Over the past few years, I've designed and delivered a fair number (two hundred-ish) of what I now, slightly grandiosely, call Digital Strategy Sessions. These are for clients who want to get to grips with some aspect of digital and networked media and how they, their company, brand or organisation are affected. The background to these sessions is, as you’d imagine, varied ranging from: a need to react to a competitor’s online advantage; an unforeseen event; input for planning; context for a tricky issue; cultural change; thirst for new ideas; chairman’s missive; personal missions or just to kick around some new plans. However, one constant is that the people who attend the sessions range from the wildly enthusiastic to the deeply sceptical - and occasionally cynical. I recently ran a session where the feedback was simply – ‘more please,’ and, clearly, I work hard to encourage such sensible and insightful reactions! However, I have learnt to pay a lot of attention to the less glowing commentary too, much of which comes in the moment, rather than on feedback forms that may be read later by management. For example, last year, I was five minutes into a full-day session when one of the participants, told me, in no uncertain terms, that I was ‘wrong’ and...

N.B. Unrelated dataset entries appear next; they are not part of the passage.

(* ===== verification/VacmView.v ===== *)
(** What the access-control tables of [Vacm] do: the state they keep, in what
    order, and which entry a search returns.  Views: which names a view includes,
    proved of [netsnmp_view_get] and [netsnmp_view_subtree_check] against the
    definition of RFC 3415. *)
From Stdlib Require Import ZArith Lia.
From stdpp Require Import sets.
From S2P Require Import Prelude Asn1Defs Oid LList Vacm.

(** * Orders on keys *)

#[export] Instance lex_sign_key : KeyOrder lex_sign.
Proof.
  split; [apply lex_sign_refl|intros; apply lex_sign_opp|apply lex_sign_trans].
Qed.

Definition Z_cmp (a b : Z) : Z := Z.sgn (a - b).

#[export] Instance Z_cmp_key : KeyOrder Z_cmp.
Proof. unfold Z_cmp. split; intros; lia. Qed.

Definition prod_cmp {K L} (c1 : K -> K -> Z) (c2 : L -> L -> Z) (a b : K * L) : Z :=
  if c1 a.1 b.1 =? 0 then c2 a.2 b.2 else c1 a.1 b.1.

#[export] Instance prod_cmp_key {K L} (c1 : K -> K -> Z) (c2 : L -> L -> Z) :
  KeyOrder c1 -> KeyOrder c2 -> KeyOrder (prod_cmp c1 c2).
Proof.
  intros H1 H2. unfold prod_cmp. split.
  - intros a. by rewrite !ko_refl.
  - intros a b. rewrite (ko_opp a.1 b.1), (ko_opp a.2 b.2).
    destruct (Z.eqb_spec (c1 a.1 b.1) 0), (Z.eqb_spec (- c1 a.1 b.1) 0); lia.
  - intros a b c. pose proof (ko_trans (cmp := c1) a.1 b.1 c.1). pose proof (ko_trans (cmp := c1) b.1 c.1 a.1).
    pose proof (ko_trans (cmp := c1) c.1 a.1 b.1). pose proof (ko_trans (cmp := c2) a.2 b.2 c.2).
    pose proof (ko_opp (cmp := c1) a.1 b.1). pose proof (ko_opp (cmp := c1) b.1 c.1).
    pose proof (ko_opp (cmp := c1) a.1 c.1).
    destruct (Z.eqb_spec (c1 a.1 b.1) 0), (Z.eqb_spec (c1 b.1 c.1) 0), (Z.eqb_spec (c1 a.1 c.1) 0); lia.
Qed.

(** * Names *)

(** A name the tables accept. *)
Definition vname (s : list Z) : Prop := strlen s <= VACM_MAX_STRING /\ Forall (fun c => 0 < c < 256) s.

#[export] Instance vname_dec s : Decision (vname s).
Proof. unfold vname. apply _. Defined.

(** The array a name is kept in: its length, the name, zeros. *)
Definition name_array (s : list Z) : list Z := strlen s :: s ++ replicate (33 - length s) 0.

(** The name kept in an array. *)
Definition name_of (a : list Z) : list Z := take (Z.to_nat (default 0 (peek a 0))) (drop 1 a).

Definition name_key (a : list Z) : list Z := strlen (name_of a) :: name_of a.

Lemma name_of_array s : name_of (name_array s) = s.
Proof.
  unfold name_of, name_array, strlen. change (peek (?x :: _) 0) with (Some x). simpl.
  rewrite Nat2Z.id, drop_0. apply take_app_length.
Qed.

Lemma length_name_array s : strlen s <= VACM_MAX_STRING -> length (name_array s) = 34%nat.
Proof.
  unfold name_array, strlen, VACM_MAX_STRING. intros. simpl. rewrite length_app, length_replicate. lia.
Qed.

Lemma bad_name_ok s : vname s -> bad_name s = false.
Proof.
  intros [H _]. unfold bad_name, strlen, VACM_MAX_STRING in *. rewrite swrap_small by lia.
  apply orb_false_iff. split; apply Z.ltb_ge; lia.
Qed.

Lemma length_zeros n : 0 <= n -> Z.of_nat (length (zeros n)) = n.
Proof. intros. unfold zeros. rewrite length_replicate. lia. Qed.

(** Storing [n] in the first cell of a zeroed array and [c] behind it. *)
Lemma store_counted size x c :
  0 < size -> 1 + Z.of_nat (length c) <= size ->
  (a ← poke (zeros size) 0 x; poke_n a 1 c) =
  Some (x :: c ++ replicate (Z.to_nat size - 1 - length c) 0).
Proof.
  intros H0 Hc. pose proof (length_zeros size ltac:(lia)) as Hz.
  rewrite poke_patch by lia. obind. rewrite poke_n_patch; [|lia|].
  - rewrite (patch_patch _ 0 1 [_]) by (simpl; lia). unfold patch, zeros. simpl. do 3 f_equal.
    rewrite drop_replicate. f_equal. lia.
  - rewrite length_patch by (simpl; lia). lia.
Qed.

Lemma prefixed_spec s : vname s -> prefixed s = Some (name_array s).
Proof.
  intros [H _]. unfold prefixed, VACM_MAX_STRING, VACMSTRINGLEN, strlen in *.
  rewrite store_counted by (rewrite ?length_app; simpl; lia). unfold name_array, strlen.
  rewrite <- app_assoc. do 3 f_equal. rewrite length_app. simpl.
  by replace (33 - length s)%nat with (S (Z.to_nat 34 - 1 - (length s + 1))) by lia.
Qed.

(** [memcmp] over the length and the characters of one of two names is a
    comparison of the names, shorter ones first. *)
Lemma memcmp_names s t n :
  vname s -> vname t -> n = strlen s \/ n = strlen t ->
  memcmp (name_array s) (name_array t) (n + 1) = Some (lex_sign (strlen s :: s) (strlen t :: t)).
Proof.
  intros [Hs _] [Ht _] Hn. pose proof (length_name_array s Hs). pose proof (length_name_array t Ht).
  unfold strlen, VACM_MAX_STRING in *.
  unfold memcmp. rewrite !peek_n_take by lia. obind. f_equal. unfold name_array, strlen.
  replace (Z.to_nat (n + 1)) with (S (Z.to_nat n)) by lia. simpl.
  destruct (Z.eqb_spec (Z.of_nat (length s)) (Z.of_nat (length t))) as [E|E]; [|done].
  rewrite !take_app_length' by lia. done.
Qed.

Lemma memcmp_same s t n :
  vname s -> vname t -> n = strlen s \/ n = strlen t ->
  (c ← memcmp (name_array s) (name_array t) (n + 1); Some (c =? 0)) = Some (bool_decide (s = t)).
Proof.
  intros Hs Ht Hn. rewrite memcmp_names by done. obind. f_equal.
  pose proof (lex_sign_eq (strlen s :: s) (strlen t :: t)) as E.
  case_bool_decide as D; [subst; apply Z.eqb_eq, E; done|].
  apply Z.eqb_neq. intros C. apply D. apply E in C. by injection C.
Qed.

(** [strcmp] on a kept name. *)
Lemma strcmp_names s t :
  vname s -> Forall (fun c => 0 < c < 256) t -> exists c, strcmp (name_array s) 1 t = Some c /\ (c = 0 <-> s = t).
Proof.
  intros [Hs Fs] Ft. unfold strcmp, name_array, strlen, VACM_MAX_STRING in *. simpl. rewrite drop_0.
  replace (33 - length s)%nat with (S (32 - length s)) by lia. simpl. clear Hs. generalize (replicate (32 - length s) 0).
  intros pad. revert t Ft. induction Fs as [|x s Hx Fs IH]; intros t Ft; destruct Ft as [|y t Hy Ft]; simpl.
  - by exists 0.
  - rewrite (proj2 (Z.eqb_neq _ _)), (proj2 (Z.ltb_lt _ _)) by lia. eexists. split; [done|]. split; [lia|done].
  - rewrite (proj2 (Z.eqb_neq _ _)), (proj2 (Z.ltb_ge _ _)) by lia. eexists. split; [done|]. split; [lia|done].
  - destruct (Z.eqb_spec x y) as [<-|Hne].
    + rewrite (proj2 (Z.eqb_neq _ _)) by lia. destruct (IH t Ft) as (c & -> & Hc). exists c. split; [done|].
      rewrite Hc. split; [by intros ->|by intros [= ->]].
    + destruct (x <? y); (eexists; split; [done|]; split; [lia|congruence]).
Qed.

Lemma strcmp_same s t :
  vname s -> Forall (fun c => 0 < c < 256) t ->
  (c ← strcmp (name_array s) 1 t; Some (c =? 0)) = Some (bool_decide (s = t)).
Proof.
  intros Hs Ht. destruct (strcmp_names s t Hs Ht) as (c & -> & Hc). obind. f_equal.
  case_bool_decide; [by apply Z.eqb_eq, Hc|]. apply Z.eqb_neq. tauto.
Qed.

(** An array of a structure that keeps a name. *)
Definition keeps_name (a : list Z) : Prop := a = name_array (name_of a) /\ vname (name_of a).

#[export] Instance keeps_name_dec a : Decision (keeps_name a).
Proof. unfold keeps_name. apply _. Defined.

Lemma keeps_name_array s : vname s -> keeps_name (name_array s).
Proof. unfold keeps_name. rewrite name_of_array. done. Qed.

Lemma memcmp_kept a b n :
  keeps_name a -> keeps_name b -> n = strlen (name_of a) \/ n = strlen (name_of b) ->
  memcmp a b (n + 1) = Some (lex_sign (name_key a) (name_key b)).
Proof. intros [Ea Na] [Eb Nb] Hn. rewrite Ea, Eb at 1. by apply memcmp_names. Qed.

Lemma memcmp_kept_same a s n :
  keeps_name a -> vname s -> n = strlen (name_of a) \/ n = strlen s ->
  (c ← memcmp a (name_array s) (n + 1); Some (c =? 0)) = Some (bool_decide (name_of a = s)).
Proof. intros [Ea Na] Hs Hn. rewrite Ea at 1. by apply memcmp_same. Qed.

(** * Families of view subtrees *)

Definition vsub (e : vacm_viewEntry) : list Z := oid_of (drop 1 (viewSubtree e)) (viewSubtreeLen e - 1).

(** What the entries of a view list satisfy. *)
Definition view_wf (e : vacm_viewEntry) : Prop :=
  keeps_name (viewName e) /\ 1 <= viewSubtreeLen e <= MAX_OID_LEN /\
  Z.of_nat (length (viewSubtree e)) = MAX_OID_LEN /\ peek (viewSubtree e) 0 = Some (viewSubtreeLen e - 1) /\
  Forall (fun x => 0 <= x < 2 ^ 64) (viewSubtree e) /\
  0 <= viewMaskLen e <= Z.of_nat (length (viewMask e)).

#[export] Instance view_wf_dec e : Decision (view_wf e).
Proof. unfold view_wf. apply _. Defined.

Definition views_wf (l : chain vacm_viewEntry) : Prop := Forall (fun x => view_wf x.2) l.

#[export] Instance views_wf_dec l : Decision (views_wf l).
Proof. unfold views_wf. apply _. Defined.

(** The bit of the family mask that belongs to component [i], most significant
    bit first; a mask shorter than the subtree is extended with ones. *)
Definition mask_bit (e : vacm_viewEntry) (i : nat) : bool :=
  if viewMaskLen e <=? Z.of_nat i / 8 then true
  else Z.testbit (default 0 (peek (viewMask e) (Z.of_nat i / 8))) (7 - Z.of_nat i mod 8).

(** RFC 3415: a name belongs to a family of view subtrees if it has at least as
    many components as the subtree, and they agree wherever the mask is one. *)
Definition covers (ignore : bool) (e : vacm_viewEntry) (o : list Z) : Prop :=
  (length (vsub e) <= length o)%nat /\
  forall i x y, (ignore || mask_bit e i) = true -> vsub e !! i = Some x -> o !! i = Some y -> x = y.

(** The entry belongs to the view [name] and covers [o]. *)
Definition in_family (ignore : bool) (name o : list Z) (e : vacm_viewEntry) : Prop :=
  name_of (viewName e) = name /\ covers ignore e o.

(** Longer subtrees first, then lexicographically greater ones. *)
Definition family_key (e : vacm_viewEntry) : list Z := Z.of_nat (length (vsub e)) :: vsub e.
Definition preferred (a b : vacm_viewEntry) : Z := lex_sign (family_key a) (family_key b).

(** ** The mask loop *)

(** Component-wise agreement from position [i] on, up to the shorter list. *)
Fixpoint agree (ignore : bool) (e : vacm_viewEntry) (i : nat) (sub o : list Z) : bool :=
  match sub, o with
  | x :: sub, y :: o =>
    (negb (ignore || mask_bit e i) || (y =? x)) && agree ignore e (S i) sub o
  | _, _ => true
  end.

Lemma agree_spec ignore e i sub o :
  agree ignore e i sub o = true <->
  forall k x y, (ignore || mask_bit e (i + k)) = true -> sub !! k = Some x -> o !! k = Some y -> x = y.
Proof.
  revert i o. induction sub as [|x sub IH]; intros i o; [by split|].
  destruct o as [|y o]; [by split|]. simpl. rewrite andb_true_iff, IH, orb_true_iff, Z.eqb_eq. split.
  - intros [H0 H] [|k] x' y' Hm; simpl.
    + intros [= <-] [= <-]. rewrite Nat.add_0_r in Hm. rewrite Hm in H0. destruct H0; [done|lia].
    + apply H. by rewrite Nat.add_succ_comm.
  - intros H. split.
    + destruct (ignore || mask_bit e i) eqn:E; [right|by left].
      symmetry. apply (H 0%nat); [by rewrite Nat.add_0_r|done|done].
    + intros k x' y' Hm Hx Hy. apply (H (S k)); [by rewrite Nat.add_succ_r|done|done].
Qed.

...should, ‘not carry on’. The individual’s intervention developed into an impressive and heartfelt, ten-minute diatribe about everything that was wrong with the web and its procession of shiny baubles. However, far from derailing matters the passionate outburst served to draw from others their genuine concerns, fears and frustrations.
Another notable moment came when, in front of an audience of about one hundred, a Grand Fromage commented, ‘this is all very well, but how will it help us sell more toilet bleach?’. The GF’s bristling disquiet was palpable, and was followed by a drain-blocking rant that left the room in silence. In the subsequent coffee break, one of the other attendees sidled over to me and whispered, ‘sorry about that, at least you've seen what we’re dealing with’. However, the intervention created a great point of focus for the rest of the day, as people unpicked the GF's forthright opinions.
On another occasion in a session for a Government department, the atmosphere remained icy-cold, until one individual explained that she had recently divorced her husband after finding his social networking page was, er, very social indeed. The room then immediately warmed up as others piled in with anecdotes about how digital bits, bobs and bytes had affected their lives personally and professionally.
Then there was the time that a senior member of a creative team announced to the room that, in his opinion, the web was like a dog who had learned to walk – 'interesting but ultimately pointless'. The individual's colleagues then piled in and the tone was set for a feisty and provocative day.
The best sessions tend to have a good bit of such grit in them. I suspect this is because digital and networked media has proliferated to such a degree that it affects almost every aspect of people’s lives. As a result, understanding its complexities requires an overview of the opportunities but also of the frustrations and anxieties it creates. Of course, I may well be wrong on that but I’m sure someone will put me right soon!